About this task
Retype the records below from their first line through the line containing "Record Source := mkSource", and include nothing else.

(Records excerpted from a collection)
(* ===== verification/Differ.v ===== *)
(** Comparison of two sets of secrets (src/internal/differ): the snapshot of a source, the
comparison with the keys of each side, of values that differ and of values that cannot be
read, its two renderings, and the three kinds of source (a provider's path, a dotenv file,
the names in a GitHub repository).  SHA-256 and the answer of the GitHub server to the
request for one page are parameters; the order in which a loop visits a map is any. *)

From S2P Require Import Prelude GoStrings GoEncoding Digest Provider Json EnvExec Dotenv.
#[local] Open Scope go_scope.

(** * Data *)

Record Snapshot := mkSnapshot { Secrets : gmap string string; CanReadValues : bool }.
(** A source with what one call of Read returns. *)
Record Source := mkSource { Label : string; Read : result string Snapshot }.
Record Opts := mkOpts { Hashes : bool }.
Record Result := mkResult {
  res_A : string; res_B : string;
  OnlyA : slice string; OnlyB : slice string;
  Changed : slice string; Unknown : slice string;
  SameCount : Z;
  res_Hashes : gmap string (string * string);
}.

(** [len], and [append] of one element. *)
Definition len {T} (s : slice T) : nat := length (elems s).
Definition push {T} (s : slice T) (x : T) : slice T := Some (elems s ++ [x]).

Definition HasDrift (r : Result) : bool :=
  (0 <? len (OnlyA r)) || (0 <? len (OnlyB r)) || (0 <? len (Changed r)).

Section diff.
Context {SH : SHA256} {MR : MapRange}.

Definition hash8 (s : string) : string := str_take 8 (sha256_hex s).

Definition hashSide (readable : bool) (v : string) : string := if readable then hash8 v else "?".

(** One turn of the loop over the first source's keys. *)
Definition visit_a (opts : Opts) (sa sb : Snapshot) (res : Result) (kv : string * string) : Result :=
  let '(k, va) := kv in
  let canCompare := CanReadValues sa && CanReadValues sb in
  match Secrets sb !! k with
  | None => mkResult (res_A res) (res_B res) (push (OnlyA res) k) (OnlyB res) (Changed res) (Unknown res)
              (SameCount res) (res_Hashes res)
  | Some vb =>
    if negb canCompare then
      mkResult (res_A res) (res_B res) (OnlyA res) (OnlyB res) (Changed res) (push (Unknown res) k) (SameCount res)
        (if Hashes opts
         then <[k := (hashSide (CanReadValues sa) va, hashSide (CanReadValues sb) vb)]> (res_Hashes res)
         else res_Hashes res)
    else if bool_decide (va ≠ vb) then
      mkResult (res_A res) (res_B res) (OnlyA res) (OnlyB res) (push (Changed res) k) (Unknown res) (SameCount res)
        (if Hashes opts then <[k := (hash8 va, hash8 vb)]> (res_Hashes res) else res_Hashes res)
    else mkResult (res_A res) (res_B res) (OnlyA res) (OnlyB res) (Changed res) (Unknown res)
           (SameCount res + 1) (res_Hashes res)
  end.
(** One turn of the loop over the second source's keys. *)
Definition visit_b (sa : Snapshot) (res : Result) (k : string) : Result :=
  if bool_decide (is_Some (Secrets sa !! k)) then res
  else mkResult (res_A res) (res_B res) (OnlyA res) (push (OnlyB res) k) (Changed res) (Unknown res)
         (SameCount res) (res_Hashes res).
Definition sort_result (res : Result) : Result :=
  mkResult (res_A res) (res_B res) (sort_strings <$> OnlyA res) (sort_strings <$> OnlyB res)
    (sort_strings <$> Changed res) (sort_strings <$> Unknown res) (SameCount res) (res_Hashes res).

Definition diff_error (a b : Source) (err : string) : string :=
  "diff " +:+ Label a +:+ " vs " +:+ Label b +:+ ": " +:+ err.

Definition Diff (a b : Source) (opts : Opts) : result string Result :=
  match Read a with
  | Err err => Err (diff_error a b err)
  | Ok sa =>
    match Read b with
    | Err err => Err (diff_error a b err)
    | Ok sb =>
      let res := mkResult (Label a) (Label b) None None None None 0 ∅ in
      let res := foldl (visit_a opts sa sb) res (range_map 0 (Secrets sa)) in
      let res := foldl (visit_b sa) res (range_map 1 (Secrets sb)).*1 in
      Ok (sort_result res)
    end
  end.
End diff.

(** * Renderings *)

Definition printed_lines (l : slice string) : string :=
  foldr (λ k s, "    " +:+ k +:+ str1 LF +:+ s) "" (elems l).
(** The arrow between two hashes, in UTF-8. *)
Definition arrow : string := encode_rune 8594.

Definition RenderTable (r : Result) (showHash : bool) : string :=
  "diff " +:+ res_A r +:+ " vs " +:+ res_B r +:+ str1 LF +:+ str1 LF +:+
  if negb (HasDrift r) && (len (Unknown r) =? 0)%nat && (SameCount r =? 0)%Z then
    "No secrets found to compare on either side." +:+ str1 LF
  else
    (if (0 <? len (OnlyA r)) then "+ only in " +:+ res_A r +:+ str1 LF +:+ printed_lines (OnlyA r) else "") +:+
    (if (0 <? len (OnlyB r)) then "- only in " +:+ res_B r +:+ str1 LF +:+ printed_lines (OnlyB r) else "") +:+
    (if (0 <? len (Changed r)) then
       "~ differs" +:+ str1 LF +:+
       (if showHash then
          foldr (λ k s, let h := default ("", "") (res_Hashes r !! k) in
            "    " +:+ k +:+ "   " +:+ h.1 +:+ " " +:+ arrow +:+ " " +:+ h.2 +:+ str1 LF +:+ s) "" (elems (Changed r))
        else printed_lines (Changed r))
     else "") +:+
    (if (0 <? len (Unknown r)) then
       "? cannot compare values (" +:+ res_B r +:+ " is write-only)" +:+ str1 LF +:+ printed_lines (Unknown r)
     else "") +:+
    (if negb (HasDrift r) && (len (Unknown r) =? 0)%nat then "no drift" +:+ str1 LF else "") +:+
    str1 LF +:+ itoa (SameCount r) +:+ " same" +:+ str1 LF.

Definition orEmpty (s : slice string) : slice string := match s with None => Some [] | Some l => Some l end.

Definition json_pairs (m : gmap string (string * string)) : string :=
  json_items 1 "{" "}"
    ((λ kh, json_string kh.1 +:+ ": " +:+ json_strings 2 (Some [kh.2.1; kh.2.2])) <$> entries m).

(** The members of [jsonResult], with [omitempty] on the last. *)
Definition RenderJSON (r : Result) : string :=
  json_items 0 "{" "}" (
    [ json_member "a" (json_string (res_A r));
      json_member "b" (json_string (res_B r));
      json_member "only_a" (json_strings 1 (orEmpty (OnlyA r)));
      json_member "only_b" (json_strings 1 (orEmpty (OnlyB r)));
      json_member "changed" (json_strings 1 (orEmpty (Changed r)));
      json_member "unknown" (json_strings 1 (orEmpty (Unknown r)));
      json_member "same_count" (itoa (SameCount r)) ] ++
    if bool_decide (res_Hashes r = ∅) then [] else [json_member "hashes" (json_pairs (res_Hashes r))]).

(** * Sources *)

(** A loop that sets one entry for each element. *)
Definition set_entries {T} (name value : T → string) (l : list T) (m : gmap string string) : gmap string string :=
  foldl (λ out s, <[name s := value s]> out) m l.

(** [list] is what [provider.List] returns for the prefix. *)
Definition envSource_Read (label pathPrefix : string) (list : result string (list Secret)) : result string Snapshot :=
  match list with
  | Err err => Err ("read " +:+ label +:+ ": " +:+ err)
  | Ok secrets => Ok (mkSnapshot (set_entries (λ s, KeyToEnvName (Key s) pathPrefix) Value secrets ∅) true)
  end.
Definition NewEnvSource (label pathPrefix : string) (list : result string (list Secret)) : Source :=
  mkSource label (envSource_Read label pathPrefix list).

(** [message] is the text of an import error. *)
Definition dotenvSource_Read (message : import_err → string) (filePath : string) (file : option string) :
    result string Snapshot :=
  match Import file with
  | Err err => Err ("read file:" +:+ filePath +:+ ": " +:+ message err)
  | Ok imported => Ok (mkSnapshot (set_entries (λ s, KeyToEnvName (is_Key s) "") is_Value imported ∅) true)
  end.
Definition NewDotenvSource (message : import_err → string) (filePath : string) (file : option string) : Source :=
  mkSource ("file:" +:+ filePath) (dotenvSource_Read message filePath file).

Section github.
(** What the server answers for a page: the total and the names, or an error. *)
Context (answer : Z → result string (Z * list string)).

Definition fetchPage (page : Z) : result string (list string * bool) :=
  let! (total, names) := answer page in Ok (names, (page * 100 <? total)%Z).
Definition github_label (owner repo : string) : string := "github:" +:+ owner +:+ "/" +:+ repo.
(** The loop over the pages; [None]: the fuel ran out. *)
Fixpoint read_pages (fuel : nat) (label : string) (page : Z) (out : gmap string string) :
    option (result string Snapshot) :=
  match fuel with
  | O => None
  | S fuel =>
    match fetchPage page with
    | Err err => Some (Err ("read " +:+ label +:+ ": " +:+ err))
    | Ok (names, more) =>
      let out := set_entries id (λ _, "") names out in
      if more then read_pages fuel label (page + 1) out else Some (Ok (mkSnapshot out false))
    end
  end.
Definition githubSource_Read (fuel : nat) (owner repo : string) : option (result string Snapshot) :=
  read_pages fuel (github_label owner repo) 1 ∅.
End github.

(** * What the comparison says of one key *)

Inductive verdict := VOnlyA | VOnlyB | VChanged | VUnknown | VSame.
#[export] Instance verdict_eq_dec : EqDecision verdict.
Proof. solve_decision. Defined.

(** [canCompare]: the values of both sides can be read. *)
Definition verdict_of (canCompare : bool) (va vb : option string) : option verdict :=
  match va, vb with
  | Some va, Some vb =>
    Some (if negb canCompare then VUnknown else if bool_decide (va ≠ vb) then VChanged else VSame)
  | Some _, None => Some VOnlyA
  | None, Some _ => Some VOnlyB
  | None, None => None
  end.
Definition comparable (sa sb : Snapshot) : bool := CanReadValues sa && CanReadValues sb.
Definition verdicts (sa sb : Snapshot) : gmap string verdict :=
  merge (verdict_of (comparable sa sb)) (Secrets sa) (Secrets sb).
(** The keys with a verdict, sorted. *)
Definition keys_with (v : verdict) (m : gmap string verdict) : list string :=
  sorted_keys (filter (λ kv, kv.2 = v) m).

Lemma verdicts_lookup sa sb k :
  verdicts sa sb !! k = verdict_of (comparable sa sb) (Secrets sa !! k) (Secrets sb !! k).
Proof. unfold verdicts. rewrite lookup_merge. by destruct (Secrets sa !! k), (Secrets sb !! k). Qed.
Lemma elem_of_keys_with v m k : k ∈ keys_with v m ↔ m !! k = Some v.
Proof.
  unfold keys_with. rewrite elem_of_sorted_keys. split.
  - intros [w [H E]%map_lookup_filter_Some]. cbn in E. by subst w.
  - intros H. exists v. by apply map_lookup_filter_Some.
Qed.
(** A list of the keys with a verdict, without repetition, sorts to [keys_with]. *)
Lemma sort_keys_with v m l :
  NoDup l → (∀ k, k ∈ l ↔ m !! k = Some v) → sort_strings l = keys_with v m.
Proof.
  intros Hd Hl. apply sort_strings_unique, NoDup_Permutation; [done|apply NoDup_fst_map_to_list|].
  intros k. rewrite Hl, <-elem_of_keys_with. unfold keys_with, sorted_keys. by rewrite elem_of_sort_strings.
Qed.
Lemma keys_with_size v m : length (keys_with v m) = size (filter (λ kv, kv.2 = v) m).
Proof. unfold keys_with, sorted_keys. by rewrite sort_strings_perm, length_fmap, length_map_to_list. Qed.
Lemma keys_with_nil v m : keys_with v m = [] ↔ ∀ k, m !! k ≠ Some v.
Proof.
  split.
  - intros E k Hk%elem_of_keys_with. rewrite E in Hk. by apply elem_of_nil in Hk.
  - intros H. destruct (keys_with v m) as [|k l] eqn:E; [done|]. exfalso. apply (H k), elem_of_keys_with.
    rewrite E. left.
Qed.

Answer box
(* ===== verification/Differ.v ===== *)
(** Comparison of two sets of secrets (src/internal/differ): the snapshot of a source, the
comparison with the keys of each side, of values that differ and of values that cannot be
read, its two renderings, and the three kinds of source (a provider's path, a dotenv file,
the names in a GitHub repository).  SHA-256 and the answer of the GitHub server to the
request for one page are parameters; the order in which a loop visits a map is any. *)

From S2P Require Import Prelude GoStrings GoEncoding Digest Provider Json EnvExec Dotenv.
#[local] Open Scope go_scope.

(** * Data *)

Record Snapshot := mkSnapshot { Secrets : gmap string string; CanReadValues : bool }.
(** A source with what one call of Read returns. *)
Record Source := mkSource { Label : string; Read : result string Snapshot }.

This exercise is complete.